Stored data:
Lemma claim_of_ok cs a c : claim_of cs a = Ok c →
  ∃ cand, cand ∈ cs ∧ candidate_bead cand = as_bead a ∧
    c = MkPeerClaim (as_bead a) (candidate_pane cand) (as_grader a) (QueueSelect.as_assignee a) ∧
    placeholder (as_bead a) = false ∧ placeholder (candidate_pane cand) = false ∧ placeholder (as_grader a) = false.
Proof.
  unfold claim_of. intros (cand & Hc%ok_or_ok & Hr)%bind_ok.
  apply bind_ok in Hr as (u1 & Hb%refuse_identity_ok & Hr). apply bind_ok in Hr as (u2 & Hp%refuse_identity_ok & Hr).
  apply bind_ok in Hr as (u3 & Hg%refuse_identity_ok & [= <-]).
  apply find_first_Some in Hc as (l1 & l2 & -> & Hbead & _). apply bool_decide_eq_true in Hbead.
  exists cand. split_and!; [|done..]. apply elem_of_app. right. apply list_elem_of_here.
Qed.

Lemma selectable_ok preferred ps qs : selectable preferred ps = Ok qs →
  ∀ q, q ∈ qs → q ∈ ps ∧ (∀ p, preferred = Some p → ob_pane q = p).
Proof.
  unfold selectable. destruct preferred as [p|]; [|by intros [= ->]]. destruct (existsb _ _); [|done].
  intros [= <-] q Hq. apply list_elem_of_In, filter_In in Hq as [Hq Hp%bool_decide_eq_true].
  split; [by apply list_elem_of_In|]. by intros ? [= <-].
Qed.

(** The steps of a claim. *)
Lemma gate_claimed o tick preferred observer w w' c :
  gate o tick preferred observer w = (w', Ok (Claimed c)) →
  w' = w ∧ ∃ cs text ledger ps a,
    receiver_verified_candidates (e_ledger_fault env (r_trace w)) (r_ledger w) (tracker (r_trace w)) = Ok cs ∧
    tracker (r_trace w) = Ok text ∧ r_ledger w = Some ledger ∧ selectable preferred (map observed_of (panes o)) = Ok ps ∧
    select_grader preferred observer ps (candidate_lines (map candidate_bead cs) text) ledger = Ok a ∧ claim_of cs a = Ok c.
Proof.
  unfold gate_peer_grading_inner. rewrite stm_bind_ok. intros (w1 & t & [= <- <-] & Hr). revert Hr.
  rewrite stm_bind_ok. intros (w2 & w0 & [-> ->]%stm_get_ok & Hr). revert Hr.
  rewrite stm_bind_ok. intros (w3 & cs & [-> Hcs%map_err_ok]%stm_lift_ok & Hr). revert Hr.
  destruct cs as [|first cs].
  { rewrite stm_bind_ok. intros (w4 & u & _ & [_ ?]%stm_ret_ok). done. }
  rewrite stm_bind_ok. intros (w4 & text & [-> Ht%map_err_ok]%stm_lift_ok & Hr). revert Hr. cbv zeta.
  rewrite stm_bind_ok. intros (w5 & u & [_ ->]%stm_refuse_ok & Hr). revert Hr.
  rewrite stm_bind_ok. intros (w6 & ledger & [-> Hl%map_err_ok]%stm_lift_ok & Hr). revert Hr.
  rewrite stm_bind_ok. intros (w7 & ps & [-> Hps]%stm_lift_ok & Hr). revert Hr.
  destruct (select_grader _ _ _ _ _) as [a|e] eqn:Hsel.
  2:{ destruct (self_grade _ _); [done|]. rewrite stm_bind_ok. intros (w8 & v & _ & [_ ?]%stm_ret_ok). done. }
  rewrite stm_bind_ok. intros (w8 & c' & [-> Hc]%stm_lift_ok & [-> Heq]%stm_ret_ok). injection Heq as <-.
  split; [done|]. exists (first :: cs), text, ledger, ps, a. split_and!; try done.
  unfold read_ledger_text in Hl. destruct (e_ledger_fault _ _); [by destruct (r_ledger w)|]. by destruct (r_ledger w); [injection Hl as ->|].
Qed.
Definition readiness_step (tick : N) : RM ReadinessReport :=
  q ← ask (cy_queue cy);
  r ← stm_lift (map_err (λ e, "QUEUE_VISIBILITY_UNREADABLE owner=josh next_action=repair-br-or-escalate: " +:+ e)
        (collect_ready_live host_json_error q (rc_br cfg)));
  _ ← (if bool_decide (length (Availability.recovered r) = 0%nat) then mret tt
       else beat env tick "QUEUE_READY_RECOVERED" ("recovered=" +:+ show_N (count_list (Availability.recovered r)) +:+ " ids="
                                                   +:+ join "," (recovered_ids r)));
  _ ← (if bool_decide (length (Availability.refused r) = 0%nat) then mret tt
       else beat env tick "QUEUE_READY_REFUSED" ("refused=" +:+ show_N (count_list (Availability.refused r)) +:+ " ids="
                                                 +:+ join "," (map (λ x, q_id (iq_issue x)) (Availability.refused r))));
  mret r.

Definition window_status (w : RankWindow) : string :=
  match w with
  | RecommendationsOnly => "QUEUE_RANK_RECOMMENDATIONS" | EmptyReady => "QUEUE_RANK_WINDOW_EMPTY"
  | FilteredFiledOnly => "QUEUE_RANK_FILTERED_FILED_ONLY" | _ => "QUEUE_RANK_FALLBACK"
  end.
(** The ready beads in the order of the graph's ranking. *)
Definition rank_step (tick : N) (ready : list QueueIssue) : RM (list string) :=
  let bv := cc_bv cc in
  let unranked next e := "QUEUE_UNRANKED owner=josh next_action=" +:+ next +:+ ": " +:+ e in
  o ← rename_error (unranked "repair-bv-or-escalate") (invoke env bv ["--robot-triage"]);
  triage ← stm_lift (map_err (unranked "repair-bv") (require_success bv o));
  o ← rename_error (unranked "repair-bv-insights") (invoke env bv ["--robot-insights"]);
  insights ← stm_lift (map_err (unranked "repair-bv-insights") (require_success bv o));
  tracker ← ask (cy_tracker cy);
  order ← stm_lift (select_dispatch_order_with_pagerank host_json_error (tx_f64 tx) triage (map q_id ready)
                      (bt_extend (map (λ i, (q_id i, q_priority i)) ready) []) insights
                      (match tracker with Ok text => text | Err _ => EmptyString end) (rc_receiver_agent cfg));
  _ ← beat env tick (window_status (window order))
        ("window=" +:+ window_label (window order) +:+ " rank_source=bv.full_stats.pagerank ready="
         +:+ show_N (count_list ready) +:+ " scored=" +:+ show_N (N.of_nat (scored order)));
  mret (ids order).

Definition withheld_detail (w : PhaseGate.Withheld) : string :=
  "WITHHELD_PHASE_GATE phase=" +:+ PhaseGate.wh_phase w +:+ " blocking_bead=" +:+ PhaseGate.wh_blocking_bead w
  +:+ " — the phase order is binding on dispatch; this candidate is outside the arc and is not in the declared exception set".
Fixpoint withheld_rows (tick : N) (l : list (string * PhaseGate.Withheld)) : RM unit :=
  match l with
  | [] => mret tt
  | (id, w) :: l => _ ← beat env tick "PHASE_GATE_WITHHELD" ("id=" +:+ id +:+ " code=phase_gate " +:+ withheld_detail w);
                    withheld_rows tick l
  end.
Definition phase_step (tick : N) (ids : list string) : RM (list string) :=
  match PhaseGate.apply_phase_gate ids (count PhaseGate.is_arc_member ids) false PhaseGate.PHASE_GATE_ENABLED with
  | Ok o => _ ← beat env tick "PHASE_GATE" (PhaseGate.render o); _ ← withheld_rows tick (PhaseGate.withheld o); mret (PhaseGate.admitted o)
  | Err e =>
      let detail := "code=" +:+ PhaseGate.code e +:+ " " +:+ PhaseGate.gate_error_display e in
      _ ← beat env tick "PHASE_GATE_REFUSED" detail; stm_fail ("PHASE_GATE_REFUSED " +:+ detail)
  end.

(** The build volume and the machine's ledger of test oracles; [false] ends the cycle. *)
Definition disk_step (tick : N) : RM bool :=
  configs ← ask (cy_build_configs cy); ex ← ask (cy_exists cy); df ← ask (cy_df cy);
  p ← stm_lift (disk_pressure (tx_fixed tx) (tx_str tx) ex df
        (resolve_target_dir_with_env (cf_repo cfg) (cy_target_env cy) configs.1 configs.2));
  match p with Some why => _ ← beat env tick "DISK_PRESSURE" why; mret false | None => mret true end.
Definition oracle_step (tick : N) : RM bool :=
  r ← ask (cy_oracle cy);
  match r with Ok _ => mret true | Err e => _ ← beat env tick "WORKER_ORACLE_REFUSED" e; mret false end.

(** ** A dispatch. *)

Record DispatchOutcome := MkOutcome { do_detail : string; do_clear_intent : bool }.
Definition send_detail (prior : N) (r : result string SendVerdict) : string :=
  "prior_dispatches=" +:+ show_N prior +:+
  match r with
  | Ok (Delivered stage) => " verdict=" +:+ verdict_label (delivery stage)
  | Ok v => " status=" +:+ send_status_word v
  | Err e => " send_failed=" +:+ one_line_detail e
  end.
Definition delivered_stage (r : result string SendVerdict) : option AckStageResult :=
  match r with Ok (Delivered stage) => Some stage | _ => None end.
(** The row of the dispatch's cells; that it could not be written or built is printed. *)
Definition cell_row (tick : N) (pane bead : string) (r : result string SendVerdict) : RM unit :=
  match from_facts (facts_from_stage (show_N tick +:+ "-" +:+ pane +:+ "-" +:+ bead) bead pane true true true false true
                      (delivered_stage r) None) with
  | Ok m => _ ← attempt (beat env tick ROW_STATUS (matrix_detail m)); mret tt
  | Err _ => mret tt
  end.

Definition transport_label (stage : AckStageResult) : string := kind_label (kind (AckStage.transport stage)).
Definition silence_outcome (tick : N) (pane bead : string) (stage : AckStageResult) (silence : SilenceVerdict) : RM DispatchOutcome :=
  let unresolved next :=
    mret (MkOutcome ("status=DISPATCH_SILENCE verdict=" +:+ detector silence +:+ " next_action=" +:+ next)
            (clears_pending_dispatch_intent silence)) in
  match silence with
  | VerdictPosted =>
      let facts := "receiver=" +:+ transport_label stage +:+ " ack_action=" +:+ action_label (AckStage.action stage) in
      _ ← beat env tick "DISPATCHED" ("pane=" +:+ pane +:+ " bead=" +:+ bead +:+ " " +:+ facts);
      mret (MkOutcome ("status=DISPATCHED " +:+ facts +:+ " silence_verdict=VERDICT_POSTED") (clears_pending_dispatch_intent silence))
  | TrackerError => unresolved "re-read-tracker"
  | _ => unresolved "inspect-or-resolve-pending"
  end.
Definition verdict_outcome (tick : N) (pane bead receiver : string) (epoch : N) (r : result string SendVerdict) : RM DispatchOutcome :=
  match r with
  | Ok (Delivered stage) =>
      silence ← run_silence_watch env bead (Z.of_N epoch) receiver;
      _ ← beat env tick "DISPATCH_SILENCE_WATCH" ("pane=" +:+ pane +:+ " bead=" +:+ bead +:+ " verdict=" +:+ detector silence);
      silence_outcome tick pane bead stage silence
  | Ok (SIndeterminate reason t) => mret (MkOutcome ("status=DISPATCH_INDETERMINATE reason=" +:+ reason +:+ " transport=" +:+ t) false)
  | Ok (SAckPending after d) => mret (MkOutcome ("status=ACK_PENDING after=" +:+ show_N after +:+ "s" +:+ d) false)
  | Ok (SFailed e) | Err e => stm_fail e
  end.

(** What the rest of a cycle knows when it dispatches. *)
Record Chosen := MkChosen {
  ch_pane : string; ch_row : PaneObservation; ch_bead : string; ch_ids : IdentityRegistries; ch_hold : HoldIntent;
  ch_fresh : bool; ch_degraded : bool; ch_count : N }.
(** The row is looked up by a byte offset in a table by characters.  In the first capture
    the agent recovered, with three rows of work below the limit, and is refused as if no
    limit line were there; without the frame above it, it is admitted. *)
Definition recovered_rows : list string := ["hit your usage limit"; "reading src"; "editing src"; "running tests"].
Example frame_hides_recovery :
  last_limit_line (app ["╭────────────────────────────────────────────────╮"] recovered_rows) = None ∧
  rate_limit_refusal true (join lf_str recovered_rows) = None ∧
  bool_decide (rate_limit_refusal true (join lf_str (app ["╭────────────────────────────────────────────────╮"] recovered_rows)) = None) = false.
Proof. vm_compute. auto. Qed.

(** ** The live pass. *)

(** The composer probe: no such file, or what it answered. *)
Inductive ComposerProbe := NoComposer (path : string) | Probe (path : string) (a : RunAnswer).
Definition composer_rc (a : RunAnswer) : Z :=
  match a with Exited o => default 99%Z (o_code o) | RunTimedOut => 124 | RunFailed _ => 77 end.
Record LivePane := MkLive {
  lp_first : RunAnswer; lp_first_at : N; lp_first_probe : ComposerProbe; lp_first_hash : RunAnswer;
  lp_second : RunAnswer; lp_second_at : N; lp_second_probe : ComposerProbe; lp_second_hash : RunAnswer }.
Record LiveSession := MkSession {
  ls_name : string; ls_health : RunAnswer; ls_panes : RunAnswer; ls_pane : string → LivePane }.

Definition completed (a : RunAnswer) : string := match a with Exited o => utf8_lossy (o_stdout o) | _ => "" end.
Definition floored_capture_interval (requested : option N) : N :=
  N.max (default TWO_CAPTURE_MIN_SECS requested) TWO_CAPTURE_MIN_SECS.

Section Live.
Context `{SerdeJson, Unicode} (rules : Rules) (pane_filter : option string).

Definition classify_with_composer (text : string) (changed : bool) (p : ComposerProbe) : ReadyVerdict :=
  let v := classify text changed rules in
  if negb (bool_decide (rv_state v = Free)) then v
  else match p with
       | NoComposer path => if composer_fail_closed rules then missing_composer path else v
       | Probe _ a => apply_composer_rc v (composer_rc a) rules
       end.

> Prompt
Count how many lines in the records hold the string "then"; reply with the number alone.

> Answer to this problem
4